KraskovStögbauerGrassberger1
KraskovStögbauerGrassberger2
GaoOhViswanath
GaoKannanOhViswanath
GaussianMI

source

Associations.KraskovStögbauerGrassberger1 — Type

KSG1 <: MutualInformationEstimator
KraskovStögbauerGrassberger1 <: MutualInformationEstimator
KraskovStögbauerGrassberger1(; k::Int = 1, w = 0, metric_marginals = Chebyshev())

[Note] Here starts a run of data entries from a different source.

(* ===== verification/Engine.v ===== *)
(** * The redaction engine ([src/engine.rs])

    [EngineState] (the compiled rule set), [PiiVault] (rules plus derived
    tables), the one-shot [redact_text], the boundary computation
    [determine_safe_boundary_state] and the incremental [StreamRedactor].

    A Rust [str] is its UTF-8 byte string.  A function that can panic (an
    assertion, a slice out of range or off a character boundary, an index out
    of range, an [expect]) returns an [option], [None] being the panic.  A
    method that mutates [self] returns the new state next to its result, on its
    error paths too.  Logging and metrics have no effect on the results and are
    left out. *)

From S2P Require Import Prelude Utf8 AhoCorasick Externals.

Definition DEFAULT_MAX_BUFFER_CAPACITY : Z := 64 * 1024.

(** ** String slices *)

(** [&text[s..e]] on a [str]. *)
Definition str_slice (s e : nat) (text : bytes) : option bytes :=
  if (s <=? e)%nat && is_char_boundary text s && is_char_boundary text e
  then slice s e text else None.

Inductive OutputSegment :=
| Input (b : bytes)
| Replacement (b : bytes).

#[global] Instance output_segment_eq_dec : EqDecision OutputSegment.
Proof. solve_decision. Defined.

Definition segment_bytes (o : OutputSegment) : bytes :=
  match o with Input b | Replacement b => b end.

(** The bytes a list of segments puts on the wire. *)
Definition render (out : list OutputSegment) : bytes := concat (segment_bytes <$> out).

Inductive StreamRedactionError := BufferLimitExceeded | InvalidUtf8.

#[global] Instance stream_redaction_error_eq_dec : EqDecision StreamRedactionError.
Proof. solve_decision. Defined.

(** [std::borrow::Cow<str>]. *)
Inductive Cow := Borrowed (b : bytes) | Owned (b : bytes).
Definition cow_bytes (c : Cow) : bytes := match c with Borrowed b | Owned b => b end.

Section Engine.
Context {ac_api : AhoCorasickApi} {b3_api : Blake3Api}
  {enc_api : EncodingApi} {json_api : SerdeJsonApi}.

(** ** The compiled rules *)

Definition default_patterns : list bytes := [bstr "password"; bstr "secret"; bstr "ssn"].

Definition REDACTION_DFA : option AhoCorasick := ac_build default_patterns.

Definition build_redaction_dfa (patterns : list bytes) : option AhoCorasick :=
  if bool_decide (patterns = default_patterns) then REDACTION_DFA
  else ac_build patterns.

Record EngineState := {
  es_ac : AhoCorasick;
  es_max_pattern_len : nat;
  es_patterns : list bytes;
  es_replacements : list bytes;
  es_replacement_strings : list bytes
}.

(** [iter().map(String::len).max().unwrap_or(0)]. *)
Definition max_len (l : list bytes) : nat := max_list (length <$> l).

Definition EngineState_new (patterns replacements : list bytes) : option EngineState :=
  let replacement_strings := replacements in
  ac ← build_redaction_dfa patterns;
  Some {| es_ac := ac;
          es_max_pattern_len := max_len patterns;
          es_patterns := patterns;
          es_replacements := replacement_strings;
          es_replacement_strings := replacement_strings |}.

Definition policy_digest (st : EngineState) : option bytes :=
  canonical ← json_policy (es_patterns st) (es_replacement_strings st);
  Some (hex_encode (blake3_hash canonical)).

Record PiiVault := {
  pv_searcher : AhoCorasick;
  pv_max_pattern_len : nat;
  pv_patterns : list bytes;
  pv_replacements : list bytes;
  pv_replacement_strings : list bytes;
  pv_escaped_replacements : list bytes;
  pv_engine_state : EngineState
}.

Definition quote : Byte.byte := "034"%byte.

(** The body of the closure that fills [escaped_replacements]. *)
Definition escape_replacement (value : bytes) : option bytes :=
  let quoted := default [quote; quote] (json_string value) in
  if (2 <=? length quoted)%nat && starts_with quoted [quote] && ends_with quoted [quote]
  then str_slice 1 (length quoted - 1) quoted
  else Some quoted.

Definition PiiVault_new (patterns replacements : list bytes) : option PiiVault :=
  if negb (length patterns =? length replacements)%nat then None
  else
    searcher ← build_redaction_dfa patterns;
    escaped ← mapM escape_replacement replacements;
    engine_state ← EngineState_new patterns replacements;
    Some {| pv_searcher := searcher;
            pv_max_pattern_len := max_len patterns;
            pv_patterns := patterns;
            pv_replacements := replacements;
            pv_replacement_strings := replacements;
            pv_escaped_replacements := escaped;
            pv_engine_state := engine_state |}.

(** ** One-shot redaction *)

Fixpoint redact_text_loop (text : bytes) (replacement_strings : list bytes)
    (ms : list Match) (last : nat) (output : bytes) : option bytes :=
  match ms with
  | [] => rest ← str_slice last (length text) text; Some (output ++ rest)
  | mat :: ms =>
    if (last <=? m_start mat)%nat then
      before ← str_slice last (m_start mat) text;
      replacement ← replacement_strings !! m_pattern mat;
      redact_text_loop text replacement_strings ms (m_end mat)
        (output ++ before ++ replacement)
    else redact_text_loop text replacement_strings ms last output
  end.

Definition redact_text (text : bytes) (vault : PiiVault) : option Cow :=
  match ac_find (pv_searcher vault) text with
  | None => Some (Borrowed text)
  | Some _ =>
    Owned <$> redact_text_loop text (pv_replacement_strings vault)
                (ac_find_iter (pv_searcher vault) text) 0 []
  end.

(** ** The safe boundary *)

(** [while split_at > 0 && !text.is_char_boundary(split_at) { split_at -= 1 }]. *)
Fixpoint floor_char_boundary (text : bytes) (split_at : nat) : nat :=
  match split_at with
  | 0 => 0
  | S k => if is_char_boundary text split_at then split_at else floor_char_boundary text k
  end.

(** The inner loop: the longest proper prefix of [pattern] that ends [text]. *)
Definition retain_pattern (text : bytes) (retain : nat) (pattern : bytes) : nat :=
  let max_prefix := Nat.min (length pattern) (length text) in
  foldl (λ retain prefix_len,
           if ends_with text (take prefix_len pattern) then Nat.max retain prefix_len
           else retain)
        retain (seq 1 (max_prefix - 1)).

Definition determine_safe_boundary_state (text : bytes) (state : EngineState)
    : option (bytes * bytes) :=
  if (length text =? 0)%nat then Some ([], [])
  else if (length text <=? es_max_pattern_len state)%nat then Some ([], text)
  else if existsb (ends_with text) (es_patterns state) then Some (text, [])
  else
    let retain := foldl (retain_pattern text) 0 (es_patterns state) in
    if (retain =? 0)%nat then Some (text, [])
    else
      let split_at := floor_char_boundary text (length text - retain) in
      if (split_at =? 0)%nat then Some ([], text)
      else
        safe ← str_slice 0 split_at text;
        tail ← str_slice split_at (length text) text;
        Some (safe, tail).

Definition determine_safe_boundary (text : bytes) (vault : PiiVault)
    : option (bytes * bytes) :=
  determine_safe_boundary_state text (pv_engine_state vault).

(** ** The incremental redactor *)

Record StreamRedactor := {
  sr_state : EngineState;
  sr_pending : bytes;
  sr_max_capacity : Z
}.

Definition set_pending (r : StreamRedactor) (pending : bytes) : StreamRedactor :=
  {| sr_state := sr_state r; sr_pending := pending; sr_max_capacity := sr_max_capacity r |}.

Definition with_state_max_capacity (state : EngineState) (max_capacity : Z)
    : option StreamRedactor :=
  if (0 <? max_capacity)%Z
  then Some {| sr_state := state; sr_pending := []; sr_max_capacity := max_capacity |}
  else None.

Definition from_state (state : EngineState) : option StreamRedactor :=
  with_state_max_capacity state DEFAULT_MAX_BUFFER_CAPACITY.

Definition StreamRedactor_new (vault : PiiVault) : option StreamRedactor :=
  from_state (pv_engine_state vault).

Definition with_max_capacity (vault : PiiVault) (max_capacity : Z) : option StreamRedactor :=
  with_state_max_capacity (pv_engine_state vault) max_capacity.

Fixpoint redact_source_loop (replacements : list bytes) (source : bytes) (safe_len : nat)
    (ms : list Match) (last : nat) : option (list OutputSegment) :=
  match ms with
  | [] =>
    if (last <? safe_len)%nat
    then b ← slice last safe_len source; Some [Input b]
    else Some []
  | mat :: ms =>
    gap ← (if (last <? m_start mat)%nat
           then b ← slice last (m_start mat) source; Some [Input b]
           else Some []);
    replacement ← replacements !! m_pattern mat;
    rest ← redact_source_loop replacements source safe_len ms (m_end mat);
    Some (gap ++ Replacement replacement :: rest)
  end.

Definition redact_source (r : StreamRedactor) (source : bytes) (safe_len : nat)
    : option (list OutputSegment) :=
  hay ← slice 0 safe_len source;
  redact_source_loop (es_replacements (sr_state r)) source safe_len
    (ac_find_iter (es_ac (sr_state r)) hay) 0.

Definition valid_utf8_prefix (e : Utf8Error) : nat := valid_up_to e.

Definition process_source (r : StreamRedactor) (source : bytes) (flush_all : bool)
    : option (Result StreamRedactionError (list OutputSegment) * StreamRedactor) :=
  match (match from_utf8 source with
         | Ok _ => Some (length source)
         | Err e => match error_len e with
                    | None => Some (valid_utf8_prefix e)
                    | Some _ => None
                    end
         end) with
  | None => Some (Err InvalidUtf8, r)
  | Some valid_len =>
    if flush_all && negb (valid_len =? length source)%nat then Some (Err InvalidUtf8, r)
    else
      text ← slice 0 valid_len source;
      match from_utf8 text with
      | Err _ => Some (Err InvalidUtf8, r)
      | Ok _ =>
        safe_len ← (if flush_all then Some (length text)
                    else boundary ← determine_safe_boundary_state text (sr_state r);
                         Some (length boundary.1));
        output ← redact_source r source safe_len;
        let retained_end := if flush_all then length source else valid_len in
        kept ← (if (safe_len <? retained_end)%nat then slice safe_len retained_end source
                else Some []);
        unread ← (if negb flush_all && (valid_len <? length source)%nat
                  then slice valid_len (length source) source
                  else Some []);
        let r' := set_pending r (sr_pending r ++ kept ++ unread) in
        if (sr_max_capacity r <? blen (sr_pending r'))%Z
        then Some (Err BufferLimitExceeded, r')
        else Some (Ok output, r')
      end
  end.

Definition push (r : StreamRedactor) (chunk : bytes)
    : option (Result StreamRedactionError (list OutputSegment) * StreamRedactor) :=
  match chunk with
  | [] => Some (Ok [], r)
  | _ =>
    match sr_pending r with
    | [] => process_source r chunk false
    | pending => process_source (set_pending r []) (pending ++ chunk) false
    end
  end.

Definition finish (r : StreamRedactor)
    : option (Result StreamRedactionError (list OutputSegment) * StreamRedactor) :=
  match sr_pending r with
  | [] => Some (Ok [], r)
  | source => process_source (set_pending r []) source true
  end.

(** A caller's loop: push every chunk, stop at the first error, then finish. *)
Fixpoint push_all (r : StreamRedactor) (chunks : list bytes)
    : option (Result StreamRedactionError (list OutputSegment) * StreamRedactor) :=
  match chunks with
  | [] => finish r
  | chunk :: chunks =>
    res ← push r chunk;
    match res with
    | (Err e, r') => Some (Err e, r')
    | (Ok out, r') =>
      rest ← push_all r' chunks;
      match rest with
      | (Err e, r'') => Some (Err e, r'')
      | (Ok out', r'') => Some (Ok (out ++ out'), r'')
      end
    end
  end.

End Engine.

The KraskovStögbauerGrassberger1 mutual information estimator (you can use KSG1 for short) is the $I^{(1)}$ k-th nearest neighbor estimator from Kraskov et al. (2004).

Compatible definitions

MIShannon

Usage

Use with association to compute Shannon mutual information from input data.
Use with some IndependenceTest to test for independence between variables.

Keyword arguments

k::Int: The number of nearest neighbors to consider. Only information about the k-th nearest neighbor is actually used.
metric_marginals: The distance metric for the marginals for the marginals can be any metric from Distances.jl. It defaults to metric_marginals = Chebyshev(), which is the same as in Kraskov et al. (2004).
w::Int: The Theiler window, which determines if temporal neighbors are excluded during neighbor searches in the joint space. Defaults to 0, meaning that only the point itself is excluded.

Example

using Associations
using Random; rng = MersenneTwister(1234)
x = rand(rng, 10000); y = rand(rng, 10000)
association(KSG1(; k = 10), x, y) # should be near 0 (and can be negative)

source

Associations.KraskovStögbauerGrassberger2 — Type

KSG2 <: MutualInformationEstimator
KraskovStögbauerGrassberger2 <: MutualInformationEstimator
KraskovStögbauerGrassberger2(; k::Int = 1, w = 0, metric_marginals = Chebyshev())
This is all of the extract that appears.